By the time H.P.Lovecraft II came out in September 1968, the group had replaced McGeorge with bassist singer Jeff Boyan; moved from Chicago to Marin County; and shared bills with Donovan, the Pink Floyd, Procol Harum, the Jefferson Airplane, the Buffalo Springfield, Big Brother & the Holding Company, and other top psychedelic acts. Their music had become more psychedelic, but also less focused and more self-indulgent, sounding at times like an acid trip starting to go awry. This prevented the album from being the equal of its predecessor, though at its best it still packed quite a punch.

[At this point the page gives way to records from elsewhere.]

(** Braces need not match: a closing brace outside any block ends the parse with success, and
    what follows it is ignored; and a block that the end of the file cuts off before its
    closing brace is accepted as if the brace were there. *)
Theorem unbalanced_braces_accepted fresh context g ds s :
  Zlen fresh = sizeof_buffer → (∀ d, d ∈ ds → directive_ok d) →
  (∀ rest s', exec_config context g ds s = Ok (1, s') →
     parse_config fresh context (print_config ds ++ 125 :: rest) g s = Ok (1, rest, s')) ∧
  (∀ ws r s', Forall word_ok ws →
     exec_directive context g (Directive ws (Some ds)) s = Ok (r, s') → 0 < r →
     parse_config fresh context (print_words ws ++ 123 :: LF :: print_config ds) g s = Ok (1, [], s')).
Proof.
  intros Hfresh Hds. pose proof (config_parses_all ds (λ d Hd, directive_parses_ok d (Hds d Hd))) as Hparses.
  split.
  - intros rest s' Hx. unfold parse_config.
    destruct (Hparses fresh context g (S (length (print_config ds ++ 125 :: rest))) fresh (125 :: rest) s 1 s')
      as (file' & -> & Hfile'); [done|done|by right|lia|done|]. by rewrite Hfile'.
  - intros ws r s' Hws Hx Hr. unfold parse_config. cbn [exec_directive] in Hx.
    apply outcome_bind_Ok in Hx as ([[r1 cur] s1] & Hwords & Hx).
    pose proof (loop_words fresh context g ws _ None fresh _ s r1 cur s1 Hws Hfresh
      (Nat.lt_succ_diag_r (length (print_words ws ++ 123 :: LF :: print_config ds))) Hwords) as H1.
    destruct (Z.leb_spec r1 0); [injection Hx as <- <-; lia|].
    destruct H1 as (fuel' & b & Hlb & Hf' & ->). cbn [length] in Hf'.
    destruct fuel' as [|[|fuel']]; [lia..|].
    destruct cur as [[k sub]|]; [|injection Hx as <- <-; lia].
    destruct (block_grammar k) as [block|] eqn:Hk; [|injection Hx as <- <-; lia].
    apply outcome_bind_Ok in Hx as ([r2 s2] & Hseq & Hx).
    rewrite (loop_obrace _ _ _ _ _ _ block), loop_eol by done.
    cbn [end_statement Z.leb Z.compare].
    destruct (Hparses fresh sub block fuel' fresh [] s1 r2 s2) as (file' & Hp & Hfile');
      [done|done|by left|rewrite app_nil_r; lia|done|].
    rewrite app_nil_r in Hp. rewrite Hp. outcome_simpl.
    destruct (Z.ltb_spec 0 r2); [|injection Hx as <- <-; lia]. rewrite Hfile' by done.
    destruct (call_finalize k context sub s2) as [r3 s3]. injection Hx as -> ->. zcase. done.
Qed.
End parser.
Lemma end_global_access_logger_stanza_ok x s :
  in_logger cfg_ok x s → wp (end_global_access_logger_stanza e x) (post cfg_ok) s.
Proof.
  intros Hs. apply (built_logger_ok cfg_ok x s (λ logger _,
    c ← gets config;
    on_world (on_log (logger_ref_put (caccess_log c))) ≫= λ _,
    on_world (on_log (logger_ref_get logger)) ≫= λ _,
    modify (set_config (set_caccess_log logger c)) ≫= λ _, free_builder x ≫= λ _, mret 1) _ block_global Hs).
  { intros s' Hs'. apply st_wp_bind, st_wp_modify, st_wp_ret, post_refused; [done|]. by apply (bl_builders _ block_global). }
  intros y lb g Hg Hy Hnew [Hc Hu]. apply st_wp_bind, st_wp_gets.
  destruct (swap_logger (G ++ log_refs (cworld s)) g (caccess_log (config s)) y) as (g1 & g2 & Hput & Hget & Hok & Hd).
  { unfold log_held in Hg. by rewrite <- (assoc_L (++)) in Hg. }
  { done. }
  { intros Heq. apply Hnew. unfold log_held. rewrite Heq. set_solver. }
  apply st_wp_bind. eapply wp_log; [exact Hput|]. apply st_wp_bind. eapply wp_log; [exact Hget|].
  apply st_wp_bind, st_wp_modify, st_wp_bind, st_wp_modify, st_wp_ret. split; [|done].
  by apply (config_ok_access_log (config s) (set_wlog g (cworld s)) y g2).
Qed.

(** The access log of a listener under construction is replaced. *)
Lemma config_ok_listener_log c (w : world pcre) x l y g :
  config_ok c w → settled c w → wlisteners w !! x = Some l → lreference_count l = 0 →
  log_ok (y :: (option_list (caccess_log c) ++ G) ++ holders (λ l, option_list (access_log l)) (delete x (wlisteners w))) g →
  default_logger g = default_logger (wlog w) →
  let w' := set_wlisteners (<[x := set_laccess_log (Some y) l]> (wlisteners w)) (set_wlog g w) in
  config_ok c w' ∧ settled c w'.
Proof.
  intros Hc Hu Hl H0 Hg Hd w'. pose proof (draft_not_listed c w x l Hc Hl H0) as Hx.
  destruct Hc as [[[] Hwf] Hcan Hnd Hs Hr Hf]. split; [constructor|]; try done.
  - split; [constructor|]; cbn [w' wtables wlisteners wlog set_wlisteners set_wlog].
    + unfold table_refs. cbn. by rewrite (holders_same _ _ x l).
    + done.
    + by apply (counted_insert _ _ _ l).
    + unfold log_refs. cbn [w' wlisteners set_wlisteners]. rewrite holders_insert. cbn [access_log set_laccess_log option_list].
      eapply log_ok_proper; [|done|exact Hg]. solve_Permutation.
    + apply wf_insert; [done|]. cbn. lia.
  - unfold can_log in *. cbn. by rewrite Hd.
  - apply (sorted_laddr w); [|done]. intros z Hz. unfold laddr. cbn. rewrite lookup_insert_ne; [done|]. intros ->. set_solver.
  - apply (settled_frame c w _ x Hu Hx). intros z Hz. cbn. by apply lookup_insert_ne.
Qed.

Michaels' keyboards in particular were moving into gossamer spaciness that undoubtedly made H.P. Lovecraft a good match for sharing the bill with Pink Floyd. (Not released until the 1990s, the Live May 11 1968 album proved that H.P. Lovecraft, unlike many psychedelic bands with mighty ambitions, could execute their complex arrangements well in concert.) "At the Mountains of Madness" was certainly a highlight of the group's psychedelic free flights, skittering close to, but never falling into, an abyss of menacing distortion-ridden chaos, with especially acrobatic vocal tradeoffs. "Mobius Trip" gave the lounge jazziness of "That's How Much I Love You, Baby (More or Less)" a far, well, trippier gloss, its vocals evaporating into the mist at the end of the verses, its lyrics soaked in disoriented hippie euphoria.
More disorganized outings like "Electrallentando," however, indicated that the drug experience might be getting the better of them. "Keeper of the Keys" had a pseudo-operatic vocal so stentorian that it was difficult to tell if it was over-reaching earnestness or parody. (The forty-second Zappaesque link "Nothing's Boy," by the way, was written by radio wordjazzmeister Ken Nordine, who also provided the spoken narration.)
For all its ephemeral weirdness, H.P. Lovecraft II looked back to folk music with its radical psychedelic reinterpretation of Billy Wheeler's "High Flying Bird," the early folk-rock classic that had been recorded by Judy Henske and the Jefferson Airplane. There were also adept close-harmony covers of "Spin, Spin, Spin" and "It's About Time," both of which utilized Michaels' flair for classical-flavored keyboard lines. The latter of these had especially Airplane-ish vocalizations and almost tortuous shifts of musical settings, veering between dissonant psychedelia and strident strings. Both songs were written by Edwards' friend Terry Callier, the folk-jazz singer whose cult was small enough to make Fred Neil's following seem huge. (Callier, incidentally, had recorded "The Drifter," as "I'm a Drifter," in the mid-1960s, prior to H.P. Lovecraft; Edwards would co-produce a half-dozen of Callierís tracks in late 1969.)
Although H.P. Lovecraft were well-received on the psychedelic concert circuit, neither of their two albums sold well enough to make the charts. Edwards has recalled (in Ptolemaic Terrascope magazine) that the second LP was something of a rush job, without as much time for writing or recording as they would have liked. Dissension and the pressures of touring caused the band to split in 1969. Although Edwards and Tegza did re-form the group in 1970, Edwards left before their album came out, by which time the band were simply called Lovecraft, and bore little musical resemblance to the H.P. Lovecraft of the 1960s. A final Lovecraft album came out in 1975.